UK Poker Player Poker Strategy Articles Short Handed Poker Strategy

Short Handed Poker Strategy

Posted by Anthony on July 24, 2010 at 12:12 BST

The term “short-handed” usually relates to a poker table which contains 6 or less players. In Texas Hold´em, it is a very aggressive game where the best hand does not necessarily win the pots.

A short-handed table is no place for a loose-passive player to be, nor the player who waits too long the premium hands (which are much rarer on a 6 handed table) as the blinds come around that much faster, and a “rock” or bonus hunter will find themselves losing chips very quickly without getting involved in the action.

The way to succeed when playing short-handed is to include more marginal hands into your opening hand criteria, and when you do get a premium hand to play it more aggressively. The strategy requires that you specifically target weak players who get into more hands than they should, and use your discretion to determine when to withdraw from a bet. Because there are fewer players around the table, you should find it easier to identify their particular tendencies and recognise those who err on the side of caution, and the more proactive players, who are most likely to call any bets you make.

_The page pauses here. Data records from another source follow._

Lemma init_postgres_propagates cfg w (fl : list pg_failure) (f : pg_failure)
    (rest : list (option exn)) :
  Forall (fun f => except_OperationalError (pg_error f) = true) fl ->
  (length fl < 10)%nat ->
  pg_faults w = (pg_schedule fl ++ pg_failure_schedule f ++ rest)%list ->
  except_OperationalError (pg_error f) = false ->
  init_postgres cfg w =
    (Raise (pg_error f),
     pg_world rest (pg_retries cfg 10 2 0 fl ++ pg_failure_calls cfg f) w).
Proof.
  intros Hfl Hlen Hw Hf. rewrite init_postgres_loop.
  replace (seq 0 10) with (seq 0 (length fl + S (9 - length fl)))
    by (f_equal; lia).
  rewrite (init_postgres_retries cfg 10 2 fl 0 _ w _ Hfl Hw) by (simpl; lia).
  simpl seq. rewrite for_in_cons, init_postgres_attempt_runs.
  simpl pg_faults.
  destruct f as [e|e]; simpl in Hf; cbn [pg_failure_schedule app next_fault tail];
    rewrite Hf, pg_world_twice; reflexivity.
Qed.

Position plays far less a crucial role than it does on a full ring table, so some of your starting hands can be much lower in value than you would normally choose to play, and can be bet from any seat around the table – depending on the betting tendencies of players behind you. Because high ranking pocket cards are not dealt so frequently, most experienced players would suggest that you could start as low as pocket 5´s, and any combination of AKQJT – sizing your bets in accordance with their status.

Playing looser and more aggressive does not mean playing recklessly. If you have a good hand, or catch a better one on the flop, exploit it, but in order to win frequently on short-handed tables requires discipline and timing. When you get dealt good hands, with fewer players on the table, it is worth considering that you are less likely to be outdrawn on the turn or river, so you can go in with your betting a little stronger than you normally would.

Indeed, most short-handed games are often resolved before reaching the river – but this is not an excuse to frequently bluff with any two cards!

Playing short-handed poker takes Texas Hold´em to a new level for many players. There is little opportunity to relax from the action around the table and nowhere to hide when you get it wrong! However, rather than shun it because you feel that it may be a little too different from what you are comfortable with, it is recommended that you give it a go and see what effect it has on your play when you return to the full ring game. You may well be surprised!